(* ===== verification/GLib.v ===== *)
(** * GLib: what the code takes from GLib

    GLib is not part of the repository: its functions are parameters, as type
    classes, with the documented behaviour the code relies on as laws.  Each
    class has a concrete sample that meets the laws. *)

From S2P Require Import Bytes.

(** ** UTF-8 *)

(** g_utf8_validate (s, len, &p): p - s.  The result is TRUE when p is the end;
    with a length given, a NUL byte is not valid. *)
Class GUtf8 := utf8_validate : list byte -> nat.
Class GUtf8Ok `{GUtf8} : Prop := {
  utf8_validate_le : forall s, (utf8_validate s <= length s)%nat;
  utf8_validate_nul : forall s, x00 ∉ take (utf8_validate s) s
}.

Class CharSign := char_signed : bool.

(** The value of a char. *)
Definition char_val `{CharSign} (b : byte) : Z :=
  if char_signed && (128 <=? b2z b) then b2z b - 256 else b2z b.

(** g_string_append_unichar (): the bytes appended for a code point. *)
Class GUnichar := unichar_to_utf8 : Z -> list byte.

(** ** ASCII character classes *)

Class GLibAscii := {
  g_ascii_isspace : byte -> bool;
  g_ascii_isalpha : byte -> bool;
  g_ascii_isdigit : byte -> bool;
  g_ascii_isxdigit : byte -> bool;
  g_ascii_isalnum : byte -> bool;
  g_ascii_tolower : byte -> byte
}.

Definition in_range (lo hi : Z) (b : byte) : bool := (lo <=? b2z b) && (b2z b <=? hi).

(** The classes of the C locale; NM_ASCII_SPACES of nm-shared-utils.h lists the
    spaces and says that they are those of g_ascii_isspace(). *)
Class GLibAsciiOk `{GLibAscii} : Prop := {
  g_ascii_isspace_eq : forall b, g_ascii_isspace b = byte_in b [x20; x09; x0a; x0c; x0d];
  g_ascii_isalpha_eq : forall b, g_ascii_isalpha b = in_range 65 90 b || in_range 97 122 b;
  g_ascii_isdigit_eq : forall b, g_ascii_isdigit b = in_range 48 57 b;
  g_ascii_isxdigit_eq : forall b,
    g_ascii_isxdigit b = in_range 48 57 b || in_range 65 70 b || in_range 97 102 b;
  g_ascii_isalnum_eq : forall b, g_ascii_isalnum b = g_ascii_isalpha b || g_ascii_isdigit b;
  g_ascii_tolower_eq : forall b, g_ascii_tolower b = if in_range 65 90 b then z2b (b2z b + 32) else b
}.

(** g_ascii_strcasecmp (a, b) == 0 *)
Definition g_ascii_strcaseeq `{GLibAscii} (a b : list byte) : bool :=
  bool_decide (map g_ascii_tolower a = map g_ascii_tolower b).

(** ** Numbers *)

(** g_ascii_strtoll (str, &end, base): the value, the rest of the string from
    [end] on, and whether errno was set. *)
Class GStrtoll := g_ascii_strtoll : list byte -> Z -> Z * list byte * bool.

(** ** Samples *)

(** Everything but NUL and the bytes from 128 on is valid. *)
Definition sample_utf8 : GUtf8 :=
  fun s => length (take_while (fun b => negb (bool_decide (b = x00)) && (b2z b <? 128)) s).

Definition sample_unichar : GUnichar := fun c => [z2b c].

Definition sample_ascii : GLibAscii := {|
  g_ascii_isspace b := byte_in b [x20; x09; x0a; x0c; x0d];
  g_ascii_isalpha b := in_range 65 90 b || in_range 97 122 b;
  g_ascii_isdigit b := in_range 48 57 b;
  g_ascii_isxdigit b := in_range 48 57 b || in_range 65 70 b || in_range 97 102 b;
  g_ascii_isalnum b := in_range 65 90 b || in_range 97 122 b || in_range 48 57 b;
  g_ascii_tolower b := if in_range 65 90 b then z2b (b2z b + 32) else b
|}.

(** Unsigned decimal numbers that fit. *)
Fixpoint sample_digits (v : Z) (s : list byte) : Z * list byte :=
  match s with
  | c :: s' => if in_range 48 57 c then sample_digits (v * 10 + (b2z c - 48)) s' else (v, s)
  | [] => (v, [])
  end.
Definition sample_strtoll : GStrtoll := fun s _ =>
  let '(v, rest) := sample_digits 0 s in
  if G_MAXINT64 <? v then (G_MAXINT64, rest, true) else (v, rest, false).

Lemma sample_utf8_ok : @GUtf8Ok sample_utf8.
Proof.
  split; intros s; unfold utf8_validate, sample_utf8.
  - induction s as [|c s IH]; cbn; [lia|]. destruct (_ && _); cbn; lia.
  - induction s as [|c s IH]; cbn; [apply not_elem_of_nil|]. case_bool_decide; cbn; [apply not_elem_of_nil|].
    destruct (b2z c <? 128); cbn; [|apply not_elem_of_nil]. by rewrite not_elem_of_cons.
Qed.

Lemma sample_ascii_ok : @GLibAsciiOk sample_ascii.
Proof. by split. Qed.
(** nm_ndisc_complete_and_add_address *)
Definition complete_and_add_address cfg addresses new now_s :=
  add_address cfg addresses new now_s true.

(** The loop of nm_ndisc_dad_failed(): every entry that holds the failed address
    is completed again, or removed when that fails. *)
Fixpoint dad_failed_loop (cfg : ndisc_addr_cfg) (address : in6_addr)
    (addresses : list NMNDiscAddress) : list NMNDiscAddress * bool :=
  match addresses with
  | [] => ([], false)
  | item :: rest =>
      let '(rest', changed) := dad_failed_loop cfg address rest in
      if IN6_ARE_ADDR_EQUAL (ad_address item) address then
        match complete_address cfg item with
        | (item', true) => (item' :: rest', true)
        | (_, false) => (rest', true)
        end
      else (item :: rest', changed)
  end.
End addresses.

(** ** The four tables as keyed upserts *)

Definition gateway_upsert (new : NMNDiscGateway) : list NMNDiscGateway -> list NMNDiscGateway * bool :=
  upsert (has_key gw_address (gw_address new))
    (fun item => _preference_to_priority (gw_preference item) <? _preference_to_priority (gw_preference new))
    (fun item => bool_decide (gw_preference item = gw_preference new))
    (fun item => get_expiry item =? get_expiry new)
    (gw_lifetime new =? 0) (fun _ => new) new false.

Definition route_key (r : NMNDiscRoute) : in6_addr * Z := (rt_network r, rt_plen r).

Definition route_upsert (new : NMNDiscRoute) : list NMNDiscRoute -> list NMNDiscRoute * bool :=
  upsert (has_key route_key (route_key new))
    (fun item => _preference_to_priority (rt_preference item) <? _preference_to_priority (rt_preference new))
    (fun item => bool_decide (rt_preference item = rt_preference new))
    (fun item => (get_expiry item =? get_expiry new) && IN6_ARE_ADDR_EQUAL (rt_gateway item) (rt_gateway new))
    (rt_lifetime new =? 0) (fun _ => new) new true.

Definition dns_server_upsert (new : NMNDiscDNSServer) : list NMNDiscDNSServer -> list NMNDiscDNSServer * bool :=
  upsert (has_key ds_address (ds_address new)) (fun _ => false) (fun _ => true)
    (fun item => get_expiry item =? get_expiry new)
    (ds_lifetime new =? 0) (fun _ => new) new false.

What is expected: Produce a word-for-word copy of everything above from the line holding "if char_signed &&" down to the line holding "g_ascii_isxdigit_eq : forall", with both of those lines kept.

Finished task:
  if char_signed && (128 <=? b2z b) then b2z b - 256 else b2z b.

(** g_string_append_unichar (): the bytes appended for a code point. *)
Class GUnichar := unichar_to_utf8 : Z -> list byte.

(** ** ASCII character classes *)

Class GLibAscii := {
  g_ascii_isspace : byte -> bool;
  g_ascii_isalpha : byte -> bool;
  g_ascii_isdigit : byte -> bool;
  g_ascii_isxdigit : byte -> bool;
  g_ascii_isalnum : byte -> bool;
  g_ascii_tolower : byte -> byte
}.

Definition in_range (lo hi : Z) (b : byte) : bool := (lo <=? b2z b) && (b2z b <=? hi).

(** The classes of the C locale; NM_ASCII_SPACES of nm-shared-utils.h lists the
    spaces and says that they are those of g_ascii_isspace(). *)
Class GLibAsciiOk `{GLibAscii} : Prop := {
  g_ascii_isspace_eq : forall b, g_ascii_isspace b = byte_in b [x20; x09; x0a; x0c; x0d];
  g_ascii_isalpha_eq : forall b, g_ascii_isalpha b = in_range 65 90 b || in_range 97 122 b;
  g_ascii_isdigit_eq : forall b, g_ascii_isdigit b = in_range 48 57 b;
  g_ascii_isxdigit_eq : forall b,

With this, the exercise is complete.